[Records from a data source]

_ _ _ _

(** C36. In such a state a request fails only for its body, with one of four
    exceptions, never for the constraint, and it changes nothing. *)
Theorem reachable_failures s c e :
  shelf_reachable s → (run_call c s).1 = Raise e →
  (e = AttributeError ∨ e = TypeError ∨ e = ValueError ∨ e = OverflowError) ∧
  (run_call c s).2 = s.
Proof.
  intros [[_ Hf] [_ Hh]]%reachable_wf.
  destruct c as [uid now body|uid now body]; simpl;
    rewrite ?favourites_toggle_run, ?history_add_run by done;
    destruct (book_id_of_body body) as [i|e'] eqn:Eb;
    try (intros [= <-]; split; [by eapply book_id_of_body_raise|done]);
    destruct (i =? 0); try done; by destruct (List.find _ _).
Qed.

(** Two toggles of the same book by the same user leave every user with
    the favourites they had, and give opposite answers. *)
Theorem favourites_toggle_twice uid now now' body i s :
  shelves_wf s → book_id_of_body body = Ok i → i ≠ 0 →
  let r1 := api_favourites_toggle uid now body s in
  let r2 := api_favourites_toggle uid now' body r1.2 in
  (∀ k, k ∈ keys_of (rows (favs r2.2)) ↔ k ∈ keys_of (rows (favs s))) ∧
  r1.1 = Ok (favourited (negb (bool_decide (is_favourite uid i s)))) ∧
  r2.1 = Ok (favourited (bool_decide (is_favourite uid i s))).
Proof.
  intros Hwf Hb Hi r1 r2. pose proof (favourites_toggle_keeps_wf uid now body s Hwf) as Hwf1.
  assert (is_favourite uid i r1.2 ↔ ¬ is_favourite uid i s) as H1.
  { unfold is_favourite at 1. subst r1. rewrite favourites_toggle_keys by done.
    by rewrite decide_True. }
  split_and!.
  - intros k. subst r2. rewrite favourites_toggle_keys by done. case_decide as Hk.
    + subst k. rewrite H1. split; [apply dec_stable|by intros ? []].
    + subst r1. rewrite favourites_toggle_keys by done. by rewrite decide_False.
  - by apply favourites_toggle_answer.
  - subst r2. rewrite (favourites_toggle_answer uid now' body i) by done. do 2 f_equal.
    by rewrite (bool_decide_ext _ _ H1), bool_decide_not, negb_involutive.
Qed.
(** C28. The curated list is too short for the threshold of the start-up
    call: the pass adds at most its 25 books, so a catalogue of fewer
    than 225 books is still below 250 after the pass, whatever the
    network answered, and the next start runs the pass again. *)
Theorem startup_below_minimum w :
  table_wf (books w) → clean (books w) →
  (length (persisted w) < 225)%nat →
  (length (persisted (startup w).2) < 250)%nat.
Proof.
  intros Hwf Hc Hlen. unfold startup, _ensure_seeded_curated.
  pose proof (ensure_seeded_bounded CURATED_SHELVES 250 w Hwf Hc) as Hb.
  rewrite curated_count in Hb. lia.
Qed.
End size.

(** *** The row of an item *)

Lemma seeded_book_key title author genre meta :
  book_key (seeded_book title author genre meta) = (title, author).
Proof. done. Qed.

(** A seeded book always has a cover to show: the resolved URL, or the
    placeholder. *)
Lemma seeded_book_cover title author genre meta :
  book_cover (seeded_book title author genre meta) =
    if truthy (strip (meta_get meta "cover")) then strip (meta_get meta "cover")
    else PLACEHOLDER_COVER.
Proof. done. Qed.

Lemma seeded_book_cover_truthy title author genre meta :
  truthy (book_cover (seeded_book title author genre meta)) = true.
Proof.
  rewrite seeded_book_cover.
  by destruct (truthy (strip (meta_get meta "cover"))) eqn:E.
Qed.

_ _ _ _

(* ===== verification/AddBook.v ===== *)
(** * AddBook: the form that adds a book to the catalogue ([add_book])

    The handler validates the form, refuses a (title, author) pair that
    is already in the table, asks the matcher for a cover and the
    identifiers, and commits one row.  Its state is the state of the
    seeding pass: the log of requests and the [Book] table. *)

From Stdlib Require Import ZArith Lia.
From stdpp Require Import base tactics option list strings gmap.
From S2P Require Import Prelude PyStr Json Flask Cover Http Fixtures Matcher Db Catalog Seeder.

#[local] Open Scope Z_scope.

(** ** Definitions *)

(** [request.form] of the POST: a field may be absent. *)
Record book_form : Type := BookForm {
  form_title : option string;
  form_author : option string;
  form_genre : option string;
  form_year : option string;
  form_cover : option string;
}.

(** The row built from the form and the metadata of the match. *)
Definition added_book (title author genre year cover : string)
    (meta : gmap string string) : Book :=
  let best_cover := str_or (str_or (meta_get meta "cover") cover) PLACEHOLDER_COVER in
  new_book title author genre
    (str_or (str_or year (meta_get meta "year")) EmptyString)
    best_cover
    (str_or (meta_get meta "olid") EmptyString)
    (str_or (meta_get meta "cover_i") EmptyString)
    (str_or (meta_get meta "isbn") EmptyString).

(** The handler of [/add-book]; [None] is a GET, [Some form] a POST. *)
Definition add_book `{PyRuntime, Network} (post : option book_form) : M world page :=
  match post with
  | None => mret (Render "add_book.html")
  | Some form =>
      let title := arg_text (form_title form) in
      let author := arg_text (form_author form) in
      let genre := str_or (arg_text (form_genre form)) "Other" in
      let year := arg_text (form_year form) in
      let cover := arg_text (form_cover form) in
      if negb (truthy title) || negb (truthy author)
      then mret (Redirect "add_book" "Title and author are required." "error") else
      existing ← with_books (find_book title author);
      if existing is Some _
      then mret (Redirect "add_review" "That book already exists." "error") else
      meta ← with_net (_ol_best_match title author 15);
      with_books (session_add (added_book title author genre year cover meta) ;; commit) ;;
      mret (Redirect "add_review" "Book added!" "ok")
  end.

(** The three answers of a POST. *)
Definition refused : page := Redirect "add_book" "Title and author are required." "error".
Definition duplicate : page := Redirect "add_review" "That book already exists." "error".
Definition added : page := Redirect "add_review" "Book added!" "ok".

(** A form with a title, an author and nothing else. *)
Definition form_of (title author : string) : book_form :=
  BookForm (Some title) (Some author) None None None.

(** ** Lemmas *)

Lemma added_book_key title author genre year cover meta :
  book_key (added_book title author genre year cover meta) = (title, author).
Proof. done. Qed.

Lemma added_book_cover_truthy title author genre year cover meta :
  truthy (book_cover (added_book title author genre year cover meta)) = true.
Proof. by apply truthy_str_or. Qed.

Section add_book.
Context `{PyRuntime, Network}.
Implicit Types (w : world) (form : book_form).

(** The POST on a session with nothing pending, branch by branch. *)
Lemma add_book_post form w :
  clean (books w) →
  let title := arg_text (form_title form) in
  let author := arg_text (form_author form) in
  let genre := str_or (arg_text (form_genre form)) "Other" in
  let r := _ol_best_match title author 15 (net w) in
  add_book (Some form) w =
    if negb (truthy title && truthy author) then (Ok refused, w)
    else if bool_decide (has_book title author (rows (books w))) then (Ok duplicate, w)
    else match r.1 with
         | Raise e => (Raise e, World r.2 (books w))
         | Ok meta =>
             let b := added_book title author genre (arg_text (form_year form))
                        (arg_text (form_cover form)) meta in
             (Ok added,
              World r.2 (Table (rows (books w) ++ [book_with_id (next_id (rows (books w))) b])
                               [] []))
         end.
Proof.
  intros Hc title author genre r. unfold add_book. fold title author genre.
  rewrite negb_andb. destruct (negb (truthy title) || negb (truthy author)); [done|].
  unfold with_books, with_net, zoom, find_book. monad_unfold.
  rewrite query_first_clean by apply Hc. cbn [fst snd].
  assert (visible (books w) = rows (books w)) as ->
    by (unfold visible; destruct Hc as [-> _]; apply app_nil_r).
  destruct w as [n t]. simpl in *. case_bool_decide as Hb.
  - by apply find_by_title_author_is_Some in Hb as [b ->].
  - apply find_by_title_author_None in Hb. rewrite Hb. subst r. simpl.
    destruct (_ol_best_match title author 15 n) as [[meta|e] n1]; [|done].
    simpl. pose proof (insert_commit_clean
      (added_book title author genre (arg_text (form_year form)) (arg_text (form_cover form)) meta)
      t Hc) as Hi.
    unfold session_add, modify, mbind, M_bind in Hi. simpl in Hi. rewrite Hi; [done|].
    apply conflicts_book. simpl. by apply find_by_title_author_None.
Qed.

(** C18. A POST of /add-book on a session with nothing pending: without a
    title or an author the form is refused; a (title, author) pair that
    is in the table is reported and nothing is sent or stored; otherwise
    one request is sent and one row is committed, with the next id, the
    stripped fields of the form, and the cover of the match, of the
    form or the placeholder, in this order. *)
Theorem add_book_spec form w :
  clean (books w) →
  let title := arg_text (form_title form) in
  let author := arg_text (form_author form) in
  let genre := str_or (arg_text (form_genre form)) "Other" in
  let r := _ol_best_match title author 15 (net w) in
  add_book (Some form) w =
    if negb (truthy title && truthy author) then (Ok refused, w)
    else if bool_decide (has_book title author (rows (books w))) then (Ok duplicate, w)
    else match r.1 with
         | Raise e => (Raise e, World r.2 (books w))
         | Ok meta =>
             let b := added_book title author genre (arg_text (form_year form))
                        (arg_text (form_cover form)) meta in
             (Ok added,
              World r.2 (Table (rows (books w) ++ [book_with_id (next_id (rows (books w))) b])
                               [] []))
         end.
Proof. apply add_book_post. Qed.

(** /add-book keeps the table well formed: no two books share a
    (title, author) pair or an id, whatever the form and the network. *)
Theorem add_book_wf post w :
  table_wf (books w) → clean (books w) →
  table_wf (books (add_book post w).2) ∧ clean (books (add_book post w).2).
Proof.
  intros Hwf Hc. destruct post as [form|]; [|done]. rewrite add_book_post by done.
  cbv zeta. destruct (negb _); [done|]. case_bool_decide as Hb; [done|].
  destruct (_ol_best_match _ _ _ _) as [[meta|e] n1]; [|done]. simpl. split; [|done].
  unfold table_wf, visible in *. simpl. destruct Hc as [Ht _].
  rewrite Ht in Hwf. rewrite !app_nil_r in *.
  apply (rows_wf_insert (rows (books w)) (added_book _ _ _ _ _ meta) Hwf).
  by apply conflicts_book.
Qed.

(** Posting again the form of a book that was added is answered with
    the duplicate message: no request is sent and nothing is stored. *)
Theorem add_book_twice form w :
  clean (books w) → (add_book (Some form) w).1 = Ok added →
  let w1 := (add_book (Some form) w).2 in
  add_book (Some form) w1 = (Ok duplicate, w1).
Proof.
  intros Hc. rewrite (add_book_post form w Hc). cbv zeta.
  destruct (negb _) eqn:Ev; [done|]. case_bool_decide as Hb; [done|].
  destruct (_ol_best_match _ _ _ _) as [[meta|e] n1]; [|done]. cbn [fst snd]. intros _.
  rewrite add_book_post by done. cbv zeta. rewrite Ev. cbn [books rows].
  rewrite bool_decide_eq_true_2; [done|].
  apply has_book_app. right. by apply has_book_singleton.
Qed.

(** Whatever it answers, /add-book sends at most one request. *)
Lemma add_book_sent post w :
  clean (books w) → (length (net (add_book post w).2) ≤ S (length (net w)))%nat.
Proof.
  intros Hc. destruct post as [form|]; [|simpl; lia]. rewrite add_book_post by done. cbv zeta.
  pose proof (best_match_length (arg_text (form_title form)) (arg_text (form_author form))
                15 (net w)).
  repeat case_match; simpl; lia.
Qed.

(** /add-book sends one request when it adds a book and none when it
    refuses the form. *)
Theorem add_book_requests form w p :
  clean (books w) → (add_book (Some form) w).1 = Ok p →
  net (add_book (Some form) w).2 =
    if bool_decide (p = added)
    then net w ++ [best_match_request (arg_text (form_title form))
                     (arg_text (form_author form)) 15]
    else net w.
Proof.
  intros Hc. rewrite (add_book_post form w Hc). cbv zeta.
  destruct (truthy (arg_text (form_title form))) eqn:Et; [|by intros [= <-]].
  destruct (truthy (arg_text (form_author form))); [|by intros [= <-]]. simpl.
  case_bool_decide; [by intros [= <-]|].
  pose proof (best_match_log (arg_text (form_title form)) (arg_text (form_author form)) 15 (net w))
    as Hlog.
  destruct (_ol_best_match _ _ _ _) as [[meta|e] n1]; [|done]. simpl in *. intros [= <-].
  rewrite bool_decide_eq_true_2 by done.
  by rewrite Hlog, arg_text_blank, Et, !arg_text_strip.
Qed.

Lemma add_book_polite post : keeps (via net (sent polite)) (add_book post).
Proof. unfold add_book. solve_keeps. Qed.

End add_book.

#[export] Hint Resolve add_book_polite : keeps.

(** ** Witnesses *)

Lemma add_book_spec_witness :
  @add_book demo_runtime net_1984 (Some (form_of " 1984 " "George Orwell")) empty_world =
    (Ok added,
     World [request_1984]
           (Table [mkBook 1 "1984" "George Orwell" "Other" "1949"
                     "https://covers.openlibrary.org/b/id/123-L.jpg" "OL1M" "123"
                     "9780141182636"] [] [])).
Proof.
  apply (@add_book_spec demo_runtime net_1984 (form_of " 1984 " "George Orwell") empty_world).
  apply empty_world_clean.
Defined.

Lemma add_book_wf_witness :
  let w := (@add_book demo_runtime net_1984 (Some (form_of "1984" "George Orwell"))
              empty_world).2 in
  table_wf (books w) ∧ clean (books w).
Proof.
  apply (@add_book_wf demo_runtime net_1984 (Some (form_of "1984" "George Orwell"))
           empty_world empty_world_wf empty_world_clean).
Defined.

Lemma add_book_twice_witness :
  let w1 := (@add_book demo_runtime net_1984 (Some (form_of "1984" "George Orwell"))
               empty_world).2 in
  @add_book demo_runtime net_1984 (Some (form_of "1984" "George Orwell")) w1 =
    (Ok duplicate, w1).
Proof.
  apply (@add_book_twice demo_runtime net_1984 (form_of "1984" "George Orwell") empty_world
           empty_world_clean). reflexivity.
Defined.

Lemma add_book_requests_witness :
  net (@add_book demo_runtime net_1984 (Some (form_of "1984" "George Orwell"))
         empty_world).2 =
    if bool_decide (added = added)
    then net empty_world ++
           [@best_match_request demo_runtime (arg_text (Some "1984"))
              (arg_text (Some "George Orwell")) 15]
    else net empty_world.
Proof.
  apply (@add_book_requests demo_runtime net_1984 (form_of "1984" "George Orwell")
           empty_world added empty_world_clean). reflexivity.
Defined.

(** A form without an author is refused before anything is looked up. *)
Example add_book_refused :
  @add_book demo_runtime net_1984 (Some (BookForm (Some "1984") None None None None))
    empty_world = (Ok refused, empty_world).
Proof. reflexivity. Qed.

_ _ _ _

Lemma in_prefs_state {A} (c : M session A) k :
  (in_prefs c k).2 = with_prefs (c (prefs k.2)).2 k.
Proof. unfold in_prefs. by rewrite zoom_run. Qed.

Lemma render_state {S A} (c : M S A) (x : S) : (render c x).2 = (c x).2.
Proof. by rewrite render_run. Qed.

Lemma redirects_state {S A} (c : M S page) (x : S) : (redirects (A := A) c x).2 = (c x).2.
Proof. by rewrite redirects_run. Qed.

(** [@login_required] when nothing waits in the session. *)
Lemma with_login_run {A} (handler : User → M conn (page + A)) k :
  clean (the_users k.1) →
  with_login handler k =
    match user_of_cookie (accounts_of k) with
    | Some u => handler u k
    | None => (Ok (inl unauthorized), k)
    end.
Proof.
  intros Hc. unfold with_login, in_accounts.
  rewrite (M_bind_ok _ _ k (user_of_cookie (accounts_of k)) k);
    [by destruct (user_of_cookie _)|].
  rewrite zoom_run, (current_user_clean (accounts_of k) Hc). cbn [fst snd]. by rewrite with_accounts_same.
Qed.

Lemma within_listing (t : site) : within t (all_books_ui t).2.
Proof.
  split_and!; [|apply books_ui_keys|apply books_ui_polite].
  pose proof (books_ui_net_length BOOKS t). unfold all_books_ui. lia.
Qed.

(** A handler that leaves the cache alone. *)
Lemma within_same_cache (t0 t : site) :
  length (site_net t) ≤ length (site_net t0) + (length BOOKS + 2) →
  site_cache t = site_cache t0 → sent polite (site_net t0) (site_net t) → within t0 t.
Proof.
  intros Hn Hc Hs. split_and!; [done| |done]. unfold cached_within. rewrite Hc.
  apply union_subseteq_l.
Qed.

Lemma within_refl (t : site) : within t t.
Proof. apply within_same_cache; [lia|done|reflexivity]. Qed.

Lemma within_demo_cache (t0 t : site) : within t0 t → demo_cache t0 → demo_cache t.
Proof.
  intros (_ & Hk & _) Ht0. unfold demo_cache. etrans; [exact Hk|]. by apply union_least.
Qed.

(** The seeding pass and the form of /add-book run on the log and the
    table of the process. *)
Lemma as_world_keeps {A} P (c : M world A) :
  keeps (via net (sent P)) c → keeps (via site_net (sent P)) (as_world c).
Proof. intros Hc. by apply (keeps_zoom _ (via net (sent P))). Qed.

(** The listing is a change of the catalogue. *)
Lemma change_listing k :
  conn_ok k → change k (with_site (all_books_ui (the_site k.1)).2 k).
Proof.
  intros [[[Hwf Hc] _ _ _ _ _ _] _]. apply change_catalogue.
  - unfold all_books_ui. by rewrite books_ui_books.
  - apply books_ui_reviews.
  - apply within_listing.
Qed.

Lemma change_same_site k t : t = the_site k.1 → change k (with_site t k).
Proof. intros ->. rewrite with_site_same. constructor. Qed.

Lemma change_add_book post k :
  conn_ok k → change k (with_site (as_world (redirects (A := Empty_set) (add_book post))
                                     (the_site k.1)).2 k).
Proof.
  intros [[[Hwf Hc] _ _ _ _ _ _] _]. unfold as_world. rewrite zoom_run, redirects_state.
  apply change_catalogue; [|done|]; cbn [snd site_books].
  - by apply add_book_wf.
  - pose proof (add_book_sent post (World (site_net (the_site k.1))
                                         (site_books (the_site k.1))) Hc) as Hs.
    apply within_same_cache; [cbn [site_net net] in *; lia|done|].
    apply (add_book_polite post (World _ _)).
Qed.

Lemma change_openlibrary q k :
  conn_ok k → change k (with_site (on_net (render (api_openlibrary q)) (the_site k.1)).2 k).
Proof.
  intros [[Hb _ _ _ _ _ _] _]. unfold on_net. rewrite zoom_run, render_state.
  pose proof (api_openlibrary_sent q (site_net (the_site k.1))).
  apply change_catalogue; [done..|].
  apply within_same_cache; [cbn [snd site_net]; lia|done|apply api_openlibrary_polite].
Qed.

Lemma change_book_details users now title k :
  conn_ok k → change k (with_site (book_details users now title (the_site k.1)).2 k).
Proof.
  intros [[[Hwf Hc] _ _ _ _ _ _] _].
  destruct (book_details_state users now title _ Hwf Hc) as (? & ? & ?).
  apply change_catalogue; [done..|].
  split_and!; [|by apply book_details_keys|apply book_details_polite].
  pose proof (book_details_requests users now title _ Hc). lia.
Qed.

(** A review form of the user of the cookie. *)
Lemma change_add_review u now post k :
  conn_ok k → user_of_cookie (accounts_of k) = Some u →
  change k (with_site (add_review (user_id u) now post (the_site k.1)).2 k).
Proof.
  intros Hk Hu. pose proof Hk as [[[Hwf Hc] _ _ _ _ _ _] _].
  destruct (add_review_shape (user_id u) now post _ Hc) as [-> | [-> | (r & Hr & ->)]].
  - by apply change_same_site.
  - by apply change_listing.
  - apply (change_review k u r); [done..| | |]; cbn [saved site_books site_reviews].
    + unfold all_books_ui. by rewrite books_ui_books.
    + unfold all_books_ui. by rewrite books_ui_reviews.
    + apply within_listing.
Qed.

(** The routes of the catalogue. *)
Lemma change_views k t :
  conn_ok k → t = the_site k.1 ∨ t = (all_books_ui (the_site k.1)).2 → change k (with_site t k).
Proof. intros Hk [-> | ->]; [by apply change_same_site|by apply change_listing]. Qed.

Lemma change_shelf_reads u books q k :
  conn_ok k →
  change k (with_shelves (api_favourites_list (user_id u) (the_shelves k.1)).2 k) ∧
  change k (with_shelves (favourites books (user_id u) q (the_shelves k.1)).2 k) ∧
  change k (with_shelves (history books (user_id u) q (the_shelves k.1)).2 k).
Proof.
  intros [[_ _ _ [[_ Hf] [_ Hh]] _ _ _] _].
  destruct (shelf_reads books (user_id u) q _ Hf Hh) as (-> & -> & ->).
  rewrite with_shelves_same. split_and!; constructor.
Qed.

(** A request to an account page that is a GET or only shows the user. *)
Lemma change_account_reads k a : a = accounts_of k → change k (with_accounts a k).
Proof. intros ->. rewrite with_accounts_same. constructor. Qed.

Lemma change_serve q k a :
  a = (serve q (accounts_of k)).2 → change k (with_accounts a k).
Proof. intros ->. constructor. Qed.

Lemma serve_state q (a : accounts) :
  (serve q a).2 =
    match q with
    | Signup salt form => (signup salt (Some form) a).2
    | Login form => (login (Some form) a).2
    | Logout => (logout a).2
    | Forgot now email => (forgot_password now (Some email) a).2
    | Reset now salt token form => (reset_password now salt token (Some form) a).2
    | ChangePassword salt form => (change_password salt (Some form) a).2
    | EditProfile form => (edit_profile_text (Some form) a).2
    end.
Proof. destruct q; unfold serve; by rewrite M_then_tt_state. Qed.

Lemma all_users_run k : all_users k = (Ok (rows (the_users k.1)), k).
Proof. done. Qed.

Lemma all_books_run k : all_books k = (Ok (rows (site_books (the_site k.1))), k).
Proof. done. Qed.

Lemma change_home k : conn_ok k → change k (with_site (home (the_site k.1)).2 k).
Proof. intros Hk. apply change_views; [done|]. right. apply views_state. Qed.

_ _ _ _

Return each line above where the word "pending" shows up.

(** The POST on a session with nothing pending, branch by branch. *)
(** C18. A POST of /add-book on a session with nothing pending: without a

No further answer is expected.